**What the task requires:** Copy out every line of the data that has the word "Inductive" somewhere in it.

##### Input

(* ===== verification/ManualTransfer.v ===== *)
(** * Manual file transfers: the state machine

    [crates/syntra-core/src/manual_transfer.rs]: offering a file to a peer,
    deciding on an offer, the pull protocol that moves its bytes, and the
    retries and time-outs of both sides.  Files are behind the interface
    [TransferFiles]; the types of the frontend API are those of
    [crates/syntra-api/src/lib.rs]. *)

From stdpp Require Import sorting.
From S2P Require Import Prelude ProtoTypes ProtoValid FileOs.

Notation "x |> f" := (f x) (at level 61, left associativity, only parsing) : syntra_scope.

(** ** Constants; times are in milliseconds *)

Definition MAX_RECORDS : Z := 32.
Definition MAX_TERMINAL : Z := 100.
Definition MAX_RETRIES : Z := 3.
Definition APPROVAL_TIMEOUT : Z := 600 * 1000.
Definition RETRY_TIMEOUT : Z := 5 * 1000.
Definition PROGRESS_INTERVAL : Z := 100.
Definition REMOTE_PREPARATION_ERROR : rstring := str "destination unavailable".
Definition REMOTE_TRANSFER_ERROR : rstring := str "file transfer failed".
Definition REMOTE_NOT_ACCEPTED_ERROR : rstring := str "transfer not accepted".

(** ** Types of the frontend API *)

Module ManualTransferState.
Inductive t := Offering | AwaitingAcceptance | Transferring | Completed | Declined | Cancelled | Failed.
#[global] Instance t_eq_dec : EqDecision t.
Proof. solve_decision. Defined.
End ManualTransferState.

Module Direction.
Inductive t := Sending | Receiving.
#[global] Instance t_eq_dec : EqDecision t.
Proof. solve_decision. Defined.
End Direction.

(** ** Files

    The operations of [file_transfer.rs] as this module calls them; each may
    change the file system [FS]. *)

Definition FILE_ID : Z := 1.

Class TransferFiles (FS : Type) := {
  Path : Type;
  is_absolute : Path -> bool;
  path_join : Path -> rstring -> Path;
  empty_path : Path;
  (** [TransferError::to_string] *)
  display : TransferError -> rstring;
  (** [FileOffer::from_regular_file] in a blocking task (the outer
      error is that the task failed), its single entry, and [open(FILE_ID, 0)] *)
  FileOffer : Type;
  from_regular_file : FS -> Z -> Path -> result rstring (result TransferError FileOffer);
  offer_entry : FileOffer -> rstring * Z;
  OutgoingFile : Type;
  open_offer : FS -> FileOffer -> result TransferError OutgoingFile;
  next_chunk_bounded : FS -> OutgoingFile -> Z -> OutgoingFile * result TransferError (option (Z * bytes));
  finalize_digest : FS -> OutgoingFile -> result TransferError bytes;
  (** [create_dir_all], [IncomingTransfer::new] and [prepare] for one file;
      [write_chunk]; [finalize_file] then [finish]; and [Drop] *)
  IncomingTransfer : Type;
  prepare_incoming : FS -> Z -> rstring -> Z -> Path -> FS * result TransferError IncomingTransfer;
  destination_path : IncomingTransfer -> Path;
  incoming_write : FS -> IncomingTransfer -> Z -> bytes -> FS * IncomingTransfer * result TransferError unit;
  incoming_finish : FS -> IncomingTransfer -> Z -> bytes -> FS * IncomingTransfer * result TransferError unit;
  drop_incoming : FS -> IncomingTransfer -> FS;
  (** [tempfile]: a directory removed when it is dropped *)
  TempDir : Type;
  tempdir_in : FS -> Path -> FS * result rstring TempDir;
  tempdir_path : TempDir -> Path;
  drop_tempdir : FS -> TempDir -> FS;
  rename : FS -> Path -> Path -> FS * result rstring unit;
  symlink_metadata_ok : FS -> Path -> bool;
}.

##########
##### Input

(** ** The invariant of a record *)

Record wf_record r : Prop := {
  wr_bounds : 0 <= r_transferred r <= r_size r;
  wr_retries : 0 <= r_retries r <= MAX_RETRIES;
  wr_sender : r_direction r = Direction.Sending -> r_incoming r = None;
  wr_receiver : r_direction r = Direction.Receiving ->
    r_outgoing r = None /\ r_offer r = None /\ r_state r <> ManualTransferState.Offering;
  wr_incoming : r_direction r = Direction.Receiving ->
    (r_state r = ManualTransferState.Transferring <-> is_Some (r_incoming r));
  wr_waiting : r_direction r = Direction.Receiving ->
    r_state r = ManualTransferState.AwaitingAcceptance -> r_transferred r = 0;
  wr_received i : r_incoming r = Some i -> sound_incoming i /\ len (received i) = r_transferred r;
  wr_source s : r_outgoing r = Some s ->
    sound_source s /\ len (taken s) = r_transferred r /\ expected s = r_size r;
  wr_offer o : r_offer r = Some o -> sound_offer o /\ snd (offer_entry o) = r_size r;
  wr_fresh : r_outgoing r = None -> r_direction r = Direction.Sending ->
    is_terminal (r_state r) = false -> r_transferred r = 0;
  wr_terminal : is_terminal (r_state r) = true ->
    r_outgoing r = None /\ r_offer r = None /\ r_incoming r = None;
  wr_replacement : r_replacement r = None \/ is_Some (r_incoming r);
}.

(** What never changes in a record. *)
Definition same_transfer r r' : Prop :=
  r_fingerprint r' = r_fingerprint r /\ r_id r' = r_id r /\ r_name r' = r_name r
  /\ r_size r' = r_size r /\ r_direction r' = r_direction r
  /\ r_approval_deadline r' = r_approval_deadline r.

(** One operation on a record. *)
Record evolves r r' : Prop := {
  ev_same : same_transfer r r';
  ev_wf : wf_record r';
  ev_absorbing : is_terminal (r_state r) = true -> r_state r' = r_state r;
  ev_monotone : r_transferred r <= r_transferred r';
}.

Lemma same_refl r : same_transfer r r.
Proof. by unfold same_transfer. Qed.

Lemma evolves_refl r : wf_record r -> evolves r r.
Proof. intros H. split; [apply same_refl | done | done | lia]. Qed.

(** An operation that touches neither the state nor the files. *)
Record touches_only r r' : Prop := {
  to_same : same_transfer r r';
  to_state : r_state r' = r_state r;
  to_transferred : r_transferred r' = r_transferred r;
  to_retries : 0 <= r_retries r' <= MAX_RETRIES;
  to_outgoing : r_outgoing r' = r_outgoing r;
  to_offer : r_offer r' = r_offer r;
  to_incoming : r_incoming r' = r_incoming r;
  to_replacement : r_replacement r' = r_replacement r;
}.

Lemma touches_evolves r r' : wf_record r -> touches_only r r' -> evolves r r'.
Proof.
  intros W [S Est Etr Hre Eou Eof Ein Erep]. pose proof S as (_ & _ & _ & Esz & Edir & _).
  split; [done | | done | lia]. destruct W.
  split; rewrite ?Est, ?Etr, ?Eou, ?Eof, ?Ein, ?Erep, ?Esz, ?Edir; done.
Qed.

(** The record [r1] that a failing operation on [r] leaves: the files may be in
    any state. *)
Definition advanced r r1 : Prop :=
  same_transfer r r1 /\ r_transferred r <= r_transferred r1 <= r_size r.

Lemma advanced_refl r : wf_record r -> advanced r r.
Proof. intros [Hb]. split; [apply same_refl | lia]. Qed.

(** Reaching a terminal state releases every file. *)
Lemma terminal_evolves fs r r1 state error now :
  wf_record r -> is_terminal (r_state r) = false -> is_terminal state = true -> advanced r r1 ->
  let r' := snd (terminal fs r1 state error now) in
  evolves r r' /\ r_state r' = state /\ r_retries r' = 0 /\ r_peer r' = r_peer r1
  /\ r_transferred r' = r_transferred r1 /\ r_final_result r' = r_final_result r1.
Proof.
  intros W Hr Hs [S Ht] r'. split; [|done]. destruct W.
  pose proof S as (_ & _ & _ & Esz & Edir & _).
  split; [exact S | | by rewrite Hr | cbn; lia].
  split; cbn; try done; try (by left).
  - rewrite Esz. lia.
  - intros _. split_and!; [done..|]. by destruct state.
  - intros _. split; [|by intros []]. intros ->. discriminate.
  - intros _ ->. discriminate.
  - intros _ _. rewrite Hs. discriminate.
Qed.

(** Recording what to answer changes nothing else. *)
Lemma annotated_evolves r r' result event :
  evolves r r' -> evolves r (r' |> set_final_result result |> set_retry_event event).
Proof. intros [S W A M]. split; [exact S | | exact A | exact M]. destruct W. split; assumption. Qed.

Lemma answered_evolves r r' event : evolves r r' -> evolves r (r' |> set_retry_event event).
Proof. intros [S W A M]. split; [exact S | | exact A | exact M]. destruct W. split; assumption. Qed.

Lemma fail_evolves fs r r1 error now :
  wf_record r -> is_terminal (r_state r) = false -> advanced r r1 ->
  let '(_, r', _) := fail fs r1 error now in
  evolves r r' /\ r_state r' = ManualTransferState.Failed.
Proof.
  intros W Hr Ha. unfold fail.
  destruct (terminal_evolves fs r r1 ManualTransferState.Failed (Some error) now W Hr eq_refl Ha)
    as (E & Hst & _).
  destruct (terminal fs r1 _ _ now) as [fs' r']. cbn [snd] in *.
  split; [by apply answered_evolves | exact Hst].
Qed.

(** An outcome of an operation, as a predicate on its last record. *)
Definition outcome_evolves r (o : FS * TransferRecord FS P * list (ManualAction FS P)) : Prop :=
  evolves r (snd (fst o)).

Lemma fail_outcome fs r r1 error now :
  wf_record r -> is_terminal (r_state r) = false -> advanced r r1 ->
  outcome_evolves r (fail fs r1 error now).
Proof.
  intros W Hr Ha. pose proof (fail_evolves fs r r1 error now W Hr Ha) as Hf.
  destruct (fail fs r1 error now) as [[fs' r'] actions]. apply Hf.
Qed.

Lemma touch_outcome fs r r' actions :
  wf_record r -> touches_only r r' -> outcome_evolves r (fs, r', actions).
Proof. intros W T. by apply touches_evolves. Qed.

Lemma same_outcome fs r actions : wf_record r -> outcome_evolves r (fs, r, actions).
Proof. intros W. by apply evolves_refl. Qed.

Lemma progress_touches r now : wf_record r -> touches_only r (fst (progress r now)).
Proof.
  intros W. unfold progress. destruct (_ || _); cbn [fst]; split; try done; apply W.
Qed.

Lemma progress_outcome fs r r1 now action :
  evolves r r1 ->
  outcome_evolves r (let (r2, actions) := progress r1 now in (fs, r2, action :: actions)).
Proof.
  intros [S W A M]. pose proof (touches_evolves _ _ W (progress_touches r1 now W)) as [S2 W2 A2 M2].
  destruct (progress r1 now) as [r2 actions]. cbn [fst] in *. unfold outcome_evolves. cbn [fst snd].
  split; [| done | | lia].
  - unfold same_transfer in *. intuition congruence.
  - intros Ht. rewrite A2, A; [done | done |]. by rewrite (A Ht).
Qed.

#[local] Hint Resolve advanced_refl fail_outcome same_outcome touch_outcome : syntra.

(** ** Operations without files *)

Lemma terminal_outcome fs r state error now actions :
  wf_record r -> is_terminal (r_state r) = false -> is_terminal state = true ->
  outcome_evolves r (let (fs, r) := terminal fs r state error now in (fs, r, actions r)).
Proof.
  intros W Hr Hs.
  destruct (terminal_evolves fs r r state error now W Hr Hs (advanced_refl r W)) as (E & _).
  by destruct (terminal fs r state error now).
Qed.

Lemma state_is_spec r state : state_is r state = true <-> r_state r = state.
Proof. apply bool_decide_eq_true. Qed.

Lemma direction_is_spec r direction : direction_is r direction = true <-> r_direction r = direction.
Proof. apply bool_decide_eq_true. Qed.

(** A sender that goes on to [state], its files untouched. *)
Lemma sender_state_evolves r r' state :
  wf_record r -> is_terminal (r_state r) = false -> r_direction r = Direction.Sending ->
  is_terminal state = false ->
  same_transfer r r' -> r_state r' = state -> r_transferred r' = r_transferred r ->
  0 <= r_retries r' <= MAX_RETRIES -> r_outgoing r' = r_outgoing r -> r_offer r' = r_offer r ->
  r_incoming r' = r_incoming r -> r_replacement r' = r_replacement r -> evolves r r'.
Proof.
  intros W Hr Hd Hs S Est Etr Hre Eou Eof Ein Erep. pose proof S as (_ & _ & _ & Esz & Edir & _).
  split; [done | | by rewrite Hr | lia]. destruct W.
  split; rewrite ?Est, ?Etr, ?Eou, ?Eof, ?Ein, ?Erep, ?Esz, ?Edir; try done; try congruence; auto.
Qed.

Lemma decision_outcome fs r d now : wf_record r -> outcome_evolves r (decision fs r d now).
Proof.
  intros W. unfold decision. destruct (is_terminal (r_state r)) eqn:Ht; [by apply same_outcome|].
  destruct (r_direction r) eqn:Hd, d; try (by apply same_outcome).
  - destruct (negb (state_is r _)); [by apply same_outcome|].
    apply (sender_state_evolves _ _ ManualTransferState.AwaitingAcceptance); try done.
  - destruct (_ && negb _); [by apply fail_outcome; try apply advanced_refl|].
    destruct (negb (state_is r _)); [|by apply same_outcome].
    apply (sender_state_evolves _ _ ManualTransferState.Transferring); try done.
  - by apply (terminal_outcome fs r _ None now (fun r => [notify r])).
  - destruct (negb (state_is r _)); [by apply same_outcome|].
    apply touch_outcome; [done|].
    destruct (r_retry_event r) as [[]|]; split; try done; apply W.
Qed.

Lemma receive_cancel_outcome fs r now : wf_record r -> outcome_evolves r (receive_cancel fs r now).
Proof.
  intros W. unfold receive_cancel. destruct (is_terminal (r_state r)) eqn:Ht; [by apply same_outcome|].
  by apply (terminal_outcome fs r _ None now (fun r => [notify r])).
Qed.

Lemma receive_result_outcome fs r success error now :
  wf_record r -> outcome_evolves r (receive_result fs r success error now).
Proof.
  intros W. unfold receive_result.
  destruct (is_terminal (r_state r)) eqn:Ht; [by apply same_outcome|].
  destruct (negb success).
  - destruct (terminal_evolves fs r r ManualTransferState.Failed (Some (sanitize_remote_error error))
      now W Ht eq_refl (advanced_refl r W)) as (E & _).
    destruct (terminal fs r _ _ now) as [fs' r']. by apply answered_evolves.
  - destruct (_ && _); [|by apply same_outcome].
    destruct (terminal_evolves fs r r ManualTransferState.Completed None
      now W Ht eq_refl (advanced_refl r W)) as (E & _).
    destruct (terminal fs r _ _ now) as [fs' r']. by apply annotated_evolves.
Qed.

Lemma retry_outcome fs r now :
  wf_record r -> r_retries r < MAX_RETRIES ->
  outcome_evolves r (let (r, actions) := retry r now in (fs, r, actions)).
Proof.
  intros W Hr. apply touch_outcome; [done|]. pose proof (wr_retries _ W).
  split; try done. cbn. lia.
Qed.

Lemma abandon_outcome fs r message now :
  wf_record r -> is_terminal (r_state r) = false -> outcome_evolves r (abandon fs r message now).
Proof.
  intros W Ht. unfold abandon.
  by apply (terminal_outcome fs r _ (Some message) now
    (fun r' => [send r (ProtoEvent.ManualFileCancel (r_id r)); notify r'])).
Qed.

##########

**Result for this exercise:**
Inductive t := Offering | AwaitingAcceptance | Transferring | Completed | Declined | Cancelled | Failed.
Inductive t := Sending | Receiving.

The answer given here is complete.